=== PROVIDED INFORMATION ===
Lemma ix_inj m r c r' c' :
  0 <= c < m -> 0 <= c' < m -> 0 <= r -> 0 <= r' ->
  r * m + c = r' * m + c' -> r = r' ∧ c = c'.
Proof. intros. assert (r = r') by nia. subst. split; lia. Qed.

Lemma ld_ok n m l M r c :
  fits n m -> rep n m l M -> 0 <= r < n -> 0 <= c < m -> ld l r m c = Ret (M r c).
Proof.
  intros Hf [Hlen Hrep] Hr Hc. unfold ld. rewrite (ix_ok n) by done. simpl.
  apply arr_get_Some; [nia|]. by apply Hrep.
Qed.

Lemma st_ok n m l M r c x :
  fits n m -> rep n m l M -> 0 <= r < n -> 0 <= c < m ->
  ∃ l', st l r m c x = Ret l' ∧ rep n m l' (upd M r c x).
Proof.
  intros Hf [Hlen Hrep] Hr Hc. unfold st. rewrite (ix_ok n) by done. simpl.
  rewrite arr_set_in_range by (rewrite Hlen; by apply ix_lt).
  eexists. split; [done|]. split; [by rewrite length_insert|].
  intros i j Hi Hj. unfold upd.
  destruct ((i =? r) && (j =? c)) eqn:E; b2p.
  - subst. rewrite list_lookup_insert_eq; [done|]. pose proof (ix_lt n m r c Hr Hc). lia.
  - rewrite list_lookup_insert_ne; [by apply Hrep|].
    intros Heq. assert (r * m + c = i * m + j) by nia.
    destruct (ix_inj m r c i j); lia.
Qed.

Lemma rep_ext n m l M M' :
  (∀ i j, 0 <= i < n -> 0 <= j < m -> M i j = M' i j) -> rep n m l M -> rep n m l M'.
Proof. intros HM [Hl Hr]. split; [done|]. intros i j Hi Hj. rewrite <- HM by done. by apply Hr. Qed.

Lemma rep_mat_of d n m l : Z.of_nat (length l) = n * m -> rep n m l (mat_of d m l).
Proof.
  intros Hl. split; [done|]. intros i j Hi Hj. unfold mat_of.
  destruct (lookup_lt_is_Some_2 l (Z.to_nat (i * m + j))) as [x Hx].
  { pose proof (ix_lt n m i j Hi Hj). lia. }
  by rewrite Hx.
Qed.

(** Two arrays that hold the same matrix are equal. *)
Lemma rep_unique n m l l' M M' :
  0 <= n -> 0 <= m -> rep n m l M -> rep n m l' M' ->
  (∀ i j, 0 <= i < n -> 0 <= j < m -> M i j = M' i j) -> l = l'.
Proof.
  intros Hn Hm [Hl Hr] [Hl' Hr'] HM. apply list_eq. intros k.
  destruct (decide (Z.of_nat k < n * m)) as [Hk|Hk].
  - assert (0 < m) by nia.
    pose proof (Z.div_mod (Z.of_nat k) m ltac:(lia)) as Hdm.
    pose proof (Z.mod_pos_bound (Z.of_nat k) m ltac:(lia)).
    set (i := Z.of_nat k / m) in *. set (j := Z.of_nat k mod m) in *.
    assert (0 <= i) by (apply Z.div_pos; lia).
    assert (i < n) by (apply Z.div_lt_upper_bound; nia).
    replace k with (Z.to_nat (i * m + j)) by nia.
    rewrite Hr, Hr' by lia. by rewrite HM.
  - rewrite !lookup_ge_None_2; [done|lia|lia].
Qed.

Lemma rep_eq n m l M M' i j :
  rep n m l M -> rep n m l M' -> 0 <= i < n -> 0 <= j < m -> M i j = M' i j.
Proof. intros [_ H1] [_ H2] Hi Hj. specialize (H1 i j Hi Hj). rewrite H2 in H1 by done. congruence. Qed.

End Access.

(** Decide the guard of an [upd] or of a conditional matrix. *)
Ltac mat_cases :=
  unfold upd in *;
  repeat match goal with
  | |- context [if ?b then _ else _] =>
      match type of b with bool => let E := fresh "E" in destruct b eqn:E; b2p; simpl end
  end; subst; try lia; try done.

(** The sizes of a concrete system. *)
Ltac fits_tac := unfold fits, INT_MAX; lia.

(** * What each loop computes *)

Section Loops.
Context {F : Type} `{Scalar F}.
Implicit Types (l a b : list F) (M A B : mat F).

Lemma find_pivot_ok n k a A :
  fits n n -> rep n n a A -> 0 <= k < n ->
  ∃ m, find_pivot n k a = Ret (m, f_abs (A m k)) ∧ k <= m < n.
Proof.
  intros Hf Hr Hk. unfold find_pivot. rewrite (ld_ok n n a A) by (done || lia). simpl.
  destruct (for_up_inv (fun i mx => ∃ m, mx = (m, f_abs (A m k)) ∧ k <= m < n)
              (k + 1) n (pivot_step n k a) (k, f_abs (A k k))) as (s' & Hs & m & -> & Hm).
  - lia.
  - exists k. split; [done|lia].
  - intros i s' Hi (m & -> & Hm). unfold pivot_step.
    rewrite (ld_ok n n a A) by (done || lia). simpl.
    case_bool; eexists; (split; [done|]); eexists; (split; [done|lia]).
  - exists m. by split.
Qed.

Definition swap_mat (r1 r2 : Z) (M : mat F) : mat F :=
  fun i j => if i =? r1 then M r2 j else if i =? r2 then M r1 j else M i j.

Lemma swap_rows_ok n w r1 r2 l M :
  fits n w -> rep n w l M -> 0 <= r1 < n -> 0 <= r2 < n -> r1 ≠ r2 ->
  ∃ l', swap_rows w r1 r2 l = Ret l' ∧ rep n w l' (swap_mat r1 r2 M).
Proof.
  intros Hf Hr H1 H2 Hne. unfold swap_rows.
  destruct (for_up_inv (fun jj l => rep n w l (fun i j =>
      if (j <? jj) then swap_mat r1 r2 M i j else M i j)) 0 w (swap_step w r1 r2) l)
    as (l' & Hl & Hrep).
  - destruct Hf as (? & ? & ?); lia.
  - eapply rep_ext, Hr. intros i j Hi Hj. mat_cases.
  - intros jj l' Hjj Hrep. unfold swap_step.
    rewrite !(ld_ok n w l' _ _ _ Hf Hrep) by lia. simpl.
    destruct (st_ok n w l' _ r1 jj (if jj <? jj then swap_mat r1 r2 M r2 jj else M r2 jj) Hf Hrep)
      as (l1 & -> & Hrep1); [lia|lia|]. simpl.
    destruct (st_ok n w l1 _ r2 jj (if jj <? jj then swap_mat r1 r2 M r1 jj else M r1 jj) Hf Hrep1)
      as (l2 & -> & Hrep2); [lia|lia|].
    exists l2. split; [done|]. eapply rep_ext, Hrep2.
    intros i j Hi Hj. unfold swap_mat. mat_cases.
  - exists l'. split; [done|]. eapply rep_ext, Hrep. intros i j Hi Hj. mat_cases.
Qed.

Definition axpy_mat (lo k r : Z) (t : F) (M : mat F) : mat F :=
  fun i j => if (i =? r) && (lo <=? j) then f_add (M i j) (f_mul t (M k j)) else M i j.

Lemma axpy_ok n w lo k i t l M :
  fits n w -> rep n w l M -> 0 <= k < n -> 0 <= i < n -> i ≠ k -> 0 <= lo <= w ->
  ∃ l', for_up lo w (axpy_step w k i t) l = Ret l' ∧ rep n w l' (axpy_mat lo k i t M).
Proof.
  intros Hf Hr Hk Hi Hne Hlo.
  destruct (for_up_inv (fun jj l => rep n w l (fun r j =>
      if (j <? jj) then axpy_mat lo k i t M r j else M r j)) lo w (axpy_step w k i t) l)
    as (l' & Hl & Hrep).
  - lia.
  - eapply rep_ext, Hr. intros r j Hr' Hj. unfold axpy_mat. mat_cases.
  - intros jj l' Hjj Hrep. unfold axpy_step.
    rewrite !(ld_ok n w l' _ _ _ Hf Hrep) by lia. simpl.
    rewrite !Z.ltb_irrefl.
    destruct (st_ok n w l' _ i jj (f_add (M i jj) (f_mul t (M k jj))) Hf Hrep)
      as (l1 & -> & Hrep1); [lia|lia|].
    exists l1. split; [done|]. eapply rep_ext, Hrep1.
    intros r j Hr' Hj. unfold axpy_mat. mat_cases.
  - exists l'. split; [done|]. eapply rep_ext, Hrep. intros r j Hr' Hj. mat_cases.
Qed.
===
=== PROVIDED INFORMATION ===
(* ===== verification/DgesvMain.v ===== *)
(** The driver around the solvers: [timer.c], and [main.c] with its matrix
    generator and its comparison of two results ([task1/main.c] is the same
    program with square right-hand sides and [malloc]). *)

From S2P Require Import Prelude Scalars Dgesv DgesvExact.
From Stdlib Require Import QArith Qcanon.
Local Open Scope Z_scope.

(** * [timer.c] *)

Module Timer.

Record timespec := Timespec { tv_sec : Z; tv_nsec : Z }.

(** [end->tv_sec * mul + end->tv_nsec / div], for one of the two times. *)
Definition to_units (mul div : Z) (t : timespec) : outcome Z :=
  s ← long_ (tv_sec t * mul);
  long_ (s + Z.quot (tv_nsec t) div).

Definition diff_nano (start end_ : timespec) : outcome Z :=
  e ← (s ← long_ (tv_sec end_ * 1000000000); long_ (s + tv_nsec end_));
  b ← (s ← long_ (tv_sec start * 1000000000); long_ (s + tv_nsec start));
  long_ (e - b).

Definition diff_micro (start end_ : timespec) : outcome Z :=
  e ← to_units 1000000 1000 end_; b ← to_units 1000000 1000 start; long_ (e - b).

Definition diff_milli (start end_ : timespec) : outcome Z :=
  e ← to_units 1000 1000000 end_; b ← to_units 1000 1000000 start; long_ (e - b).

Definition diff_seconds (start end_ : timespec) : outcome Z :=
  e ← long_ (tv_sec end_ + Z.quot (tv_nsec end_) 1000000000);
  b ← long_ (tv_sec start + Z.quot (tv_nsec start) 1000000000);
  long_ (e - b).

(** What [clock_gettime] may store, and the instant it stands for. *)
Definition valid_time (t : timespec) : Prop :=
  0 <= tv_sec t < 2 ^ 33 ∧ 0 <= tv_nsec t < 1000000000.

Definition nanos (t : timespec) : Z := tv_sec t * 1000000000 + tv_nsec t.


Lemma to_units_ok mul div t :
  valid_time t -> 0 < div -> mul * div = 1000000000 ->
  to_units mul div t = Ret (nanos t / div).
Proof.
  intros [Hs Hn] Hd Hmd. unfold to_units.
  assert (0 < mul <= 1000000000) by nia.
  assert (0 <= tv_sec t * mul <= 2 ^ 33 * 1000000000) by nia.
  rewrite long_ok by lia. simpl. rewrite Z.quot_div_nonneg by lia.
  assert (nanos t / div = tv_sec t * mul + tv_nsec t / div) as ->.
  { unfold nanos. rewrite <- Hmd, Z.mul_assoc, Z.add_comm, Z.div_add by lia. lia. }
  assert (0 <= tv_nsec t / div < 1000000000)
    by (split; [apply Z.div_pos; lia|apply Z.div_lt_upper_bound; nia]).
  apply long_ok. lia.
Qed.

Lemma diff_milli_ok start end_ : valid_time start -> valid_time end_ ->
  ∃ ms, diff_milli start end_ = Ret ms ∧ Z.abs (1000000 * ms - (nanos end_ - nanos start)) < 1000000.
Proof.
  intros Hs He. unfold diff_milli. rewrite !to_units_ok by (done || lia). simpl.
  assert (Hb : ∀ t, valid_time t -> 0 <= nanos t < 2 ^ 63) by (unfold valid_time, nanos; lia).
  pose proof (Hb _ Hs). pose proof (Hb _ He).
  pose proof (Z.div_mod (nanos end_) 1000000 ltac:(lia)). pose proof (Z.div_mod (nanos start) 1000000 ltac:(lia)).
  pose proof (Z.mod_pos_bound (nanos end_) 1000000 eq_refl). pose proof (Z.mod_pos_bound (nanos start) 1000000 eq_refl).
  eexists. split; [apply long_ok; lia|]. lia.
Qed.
===
**YOUR TASK**
Go through the data and show every line where "What" occurs.

**PROBLEM SOLUTION**
(** * What each loop computes *)
(** What [clock_gettime] may store, and the instant it stands for. *)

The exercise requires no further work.